[Stored items]
(** C9, amended: in every state the process reaches, the registry gives
    different session objects for different call identifiers, and a socket
    event of a connection opened for one call identifier changes neither
    the closure, nor the session object, nor the registry entry of a
    connection opened for another, nor the two process-wide variables.
    (The caller number and the call identifier of the call set-up are those
    process-wide variables: every set-up request overwrites them.) *)
Theorem sessions_isolated (events : list event) (σ : state) :
  run events initial = Some σ ->
  (forall A B a b,
     A <> B -> sessions σ !! A = Some a -> sessions σ !! B = Some b -> a <> b) /\
  (forall e cA cB kA kB σ',
     on_connection e = Some cA ->
     connections σ !! cA = Some kA ->
     connections σ !! cB = Some kB ->
     sessionId kA <> sessionId kB ->
     step e σ = Some σ' ->
     connections σ' !! cB = Some kB /\
     store σ' !! session_ref kB = store σ !! session_ref kB /\
     sessions σ' !! sessionId kB = sessions σ !! sessionId kB /\
     callerNumber σ' = callerNumber σ /\ callSid σ' = callSid σ).
Proof.
  intros Hrun. pose proof (well_formed_run _ _ Hrun) as Hwf. split.
  - intros A B a b Hne HA HB ->.
    destruct (wf_registered σ Hwf _ _ HA) as (c1 & k1 & H1 & <- & E1).
    destruct (wf_registered σ Hwf _ _ HB) as (c2 & k2 & H2 & <- & E2).
    apply Hne. apply (wf_owner σ Hwf c1 c2); congruence.
  - intros e cA cB kA kB σ' He HA HB Hne Hstep.
    destruct (step_on_connection e cA σ σ' He Hstep) as (k & Hk & Hupd).
    assert (k = kA) as -> by congruence.
    destruct (wf_refs σ Hwf cA kA HA) as [s Hs]. rewrite (Hupd s Hs). simpl.
    assert (cB <> cA) by (intros ->; congruence).
    assert (session_ref kA <> session_ref kB).
    { intros E. apply Hne. now apply (wf_owner σ Hwf cA cB). }
    repeat split.
    + now rewrite list_lookup_insert_ne.
    + now rewrite list_lookup_insert_ne.
    + destruct e; simpl; try reflexivity. now rewrite lookup_delete_ne.
Qed.

(** Two calls, each with its media stream. *)
Definition two_calls : state :=
  media_stream (Some (lit "CA2")) 0 (media_stream (Some (lit "CA1")) 0 initial).

Lemma sessions_isolated_witness :
  sessions two_calls !! lit "CA1" = Some 0%nat /\
  sessions two_calls !! lit "CA2" = Some 1%nat /\
  0%nat <> 1%nat.
Proof.
  split; [vm_compute; reflexivity|]. split; [vm_compute; reflexivity|].
  apply (proj1 (sessions_isolated
                  [MediaStream (Some (lit "CA1")) 0; MediaStream (Some (lit "CA2")) 0]
                  two_calls eq_refl) (lit "CA1") (lit "CA2"));
    [discriminate|vm_compute; reflexivity|vm_compute; reflexivity].
Defined.

(** ** Teardown *)

Lemma on_socket_close_twice (k : connection) (s : session) :
  on_socket_close (on_socket_close (k, s)) = on_socket_close (k, s).
Proof.
  unfold on_socket_close. simpl.
  rewrite (cleanTranscript_join (cleanTranscript (transcript s))).
  rewrite kept_lines_of_clean, <- cleanTranscript_join.
  destruct (bool_decide (vapiWs_readyState k = OPEN)) eqn:E; simpl.
  - reflexivity.
  - now rewrite E.
Qed.

Lemma step_keeps_registered (e : event) (σ σ' : state) :
  (forall c, e <> SocketClose c) ->
  step e σ = Some σ' ->
  sessions σ ⊆ sessions σ'.
Proof.
  intros Hne Hstep.
  destruct e; simpl in Hstep;
    try (destruct (readyState_is _ _ σ); [|discriminate]);
    injection Hstep as <-.
  - now destruct (incoming_call_frame body query σ) as (-> & _).
  - unfold media_stream.
    destruct (sessions σ !! new_sessionId header now) as [r|] eqn:E; simpl.
    + now rewrite insert_id.
    + now apply insert_subseteq.
  - unfold with_connection. now repeat case_match.
  - unfold with_connection. now repeat case_match.
  - unfold with_connection. now repeat case_match.
  - unfold with_connection. now repeat case_match.
  - unfold with_connection. now repeat case_match.
  - now destruct (Hne c).
Qed.

Lemma socket_close_eq (σ : state) (c : nat) k s :
  connections σ !! c = Some k ->
  store σ !! session_ref k = Some s ->
  socket_close c σ =
    updated c (session_ref k) (on_socket_close (k, s))
      (delete (sessionId k) (sessions σ)) σ.
Proof.
  intros Hk Hs. unfold socket_close, with_connection. rewrite Hk, Hs.
  now destruct (on_socket_close (k, s)).
Qed.

(** C8: the close handler of a connection removes the registry entry of
    its call identifier; fired again it leaves the registry, and the whole
    state of the process, as the first firing left them; and no other event
    removes an entry. *)
Theorem socket_close_idempotent (σ : state) (c : nat) (k : connection) :
  connections σ !! c = Some k ->
  sessions (socket_close c σ) = delete (sessionId k) (sessions σ) /\
  sessions (socket_close c σ) !! sessionId k = None /\
  socket_close c (socket_close c σ) = socket_close c σ /\
  (forall e σ',
     (forall c', e <> SocketClose c') -> step e σ = Some σ' ->
     sessions σ ⊆ sessions σ').
Proof.
  intros Hk.
  assert (Hreg : sessions (socket_close c σ) = delete (sessionId k) (sessions σ)).
  { unfold socket_close, with_connection. rewrite Hk.
    now repeat case_match. }
  split; [exact Hreg|]. split; [rewrite Hreg; apply lookup_delete_eq|].
  split; [|intros e σ'; apply step_keeps_registered].
  destruct (store σ !! session_ref k) as [s|] eqn:Hs.
  - rewrite (socket_close_eq σ c k s Hk Hs).
    destruct (on_socket_close (k, s)) as [k1 s1] eqn:E1.
    assert (Hk1 : sessionId k1 = sessionId k /\ session_ref k1 = session_ref k).
    { injection E1 as <- _. now destruct (bool_decide _). }
    destruct Hk1 as [Hid Href].
    rewrite (socket_close_eq _ c k1 s1).
    + rewrite <- E1 at 1. rewrite on_socket_close_twice, E1.
      unfold updated. simpl. rewrite Hid, Href.
      now rewrite delete_delete_eq, !list_insert_insert_eq.
    + simpl. apply list_lookup_insert_eq. now apply lookup_lt_Some in Hk.
    + simpl. rewrite Href. apply list_lookup_insert_eq.
      now apply lookup_lt_Some in Hs.
  - unfold socket_close, with_connection. rewrite Hk, Hs. simpl.
    rewrite Hk, Hs. simpl. now rewrite delete_delete_eq.
Qed.

Lemma socket_close_idempotent_witness :
  socket_close 0 (socket_close 0 streaming) = socket_close 0 streaming /\
  sessions (socket_close 0 streaming) !! lit "CA1" = None.
Proof.
  pose proof (socket_close_idempotent streaming 0
                (on_vapi_open (set_readyState OPEN closure0)) eq_refl)
    as (_ & Hgone & Htwice & _).
  split; [exact Htwice|exact Hgone].
Defined.

(** ** Configure, then stream *)

(** The messages of the upstream protocol that start a session. *)
Definition is_start_message (m : value) : bool :=
  match get m "type" with
  | Normal type => is_string type "start"
  | Throw _ => false
  end.

Lemma audioMessage_not_start (payload : value) :
  is_start_message (audioMessage payload) = false.
Proof. unfold audioMessage, JSON_stringify. simpl. now destruct (defined payload). Qed.

Lemma count_start_messages (payloads : list value) :
  length (List.filter is_start_message
            (sessionUpdate :: List.map audioMessage payloads)) = 1%nat.
Proof.
  change (sessionUpdate :: List.map audioMessage payloads)
    with ([sessionUpdate] ++ List.map audioMessage payloads).
  rewrite List.filter_app, List.length_app.
  replace (List.filter is_start_message (List.map audioMessage payloads))
    with (@nil value); [reflexivity|].
  induction payloads as [|p payloads IH]; [reflexivity|].
  cbn [List.map List.filter]. now rewrite audioMessage_not_start.
Qed.

(** Apart from [open], an event leaves the upstream socket in its state or
    moves it towards [CLOSED], and sends nothing on it, except that a
    downstream [media] event on an open socket sends one [audio] message. *)
Lemma moved_upstream (e : event) (k : connection) (s : session) :
  (forall c, e <> VapiOpen c) ->
  (vapiWs_readyState (fst (moved e (k, s))) = vapiWs_readyState k \/
   vapiWs_readyState (fst (moved e (k, s))) = CLOSING \/
   vapiWs_readyState (fst (moved e (k, s))) = CLOSED) /\
  (vapiWs_sent (fst (moved e (k, s))) = vapiWs_sent k \/
   vapiWs_readyState k = OPEN /\
   exists payload,
     vapiWs_sent (fst (moved e (k, s))) = vapiWs_sent k ++ [audioMessage payload]).
Proof.
  intros Hne.
  destruct e as [| |c|? data| | |? message|]; simpl; try tauto.
  - now destruct (Hne c).
  - unfold on_vapi_message.
    destruct (vapi_message_body data (k, s)) as [[k' s']|] eqn:E;
      simpl; [|tauto].
    unfold vapi_message_body in E. simpl in E.
    destruct (JSON_parse data) as [response|]; simpl in E; [|discriminate].
    destruct (get response "type") as [type|]; simpl in E; [|discriminate].
    step_through E; simpl; tauto.
  - unfold on_socket_message.
    destruct (socket_message_body message (k, s)) as [[k' s']|] eqn:E;
      simpl; [|tauto].
    unfold socket_message_body in E. simpl in E.
    destruct (JSON_parse message) as [data|]; simpl in E; [|discriminate].
    destruct (get data "event") as [event|]; simpl in E; [|discriminate].
    step_through E; simpl; try tauto.
    split; [tauto|]. right. split; [|eauto].
    match goal with H : bool_decide _ = true |- _ =>
      now apply bool_decide_eq_true in H end.
  - destruct (bool_decide _); simpl; tauto.
Qed.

Action item:
Retype only the stretch of lines above starting at the one with "vapiWs_readyState (fst (moved e (k, s))) = CLOSING" and stopping at the one with "split; [tauto|]. right. split; [|eauto].", exactly as written, with both kept.

Response area:
   vapiWs_readyState (fst (moved e (k, s))) = CLOSING \/
   vapiWs_readyState (fst (moved e (k, s))) = CLOSED) /\
  (vapiWs_sent (fst (moved e (k, s))) = vapiWs_sent k \/
   vapiWs_readyState k = OPEN /\
   exists payload,
     vapiWs_sent (fst (moved e (k, s))) = vapiWs_sent k ++ [audioMessage payload]).
Proof.
  intros Hne.
  destruct e as [| |c|? data| | |? message|]; simpl; try tauto.
  - now destruct (Hne c).
  - unfold on_vapi_message.
    destruct (vapi_message_body data (k, s)) as [[k' s']|] eqn:E;
      simpl; [|tauto].
    unfold vapi_message_body in E. simpl in E.
    destruct (JSON_parse data) as [response|]; simpl in E; [|discriminate].
    destruct (get response "type") as [type|]; simpl in E; [|discriminate].
    step_through E; simpl; tauto.
  - unfold on_socket_message.
    destruct (socket_message_body message (k, s)) as [[k' s']|] eqn:E;
      simpl; [|tauto].
    unfold socket_message_body in E. simpl in E.
    destruct (JSON_parse message) as [data|]; simpl in E; [|discriminate].
    destruct (get data "event") as [event|]; simpl in E; [|discriminate].
    step_through E; simpl; try tauto.
    split; [tauto|]. right. split; [|eauto].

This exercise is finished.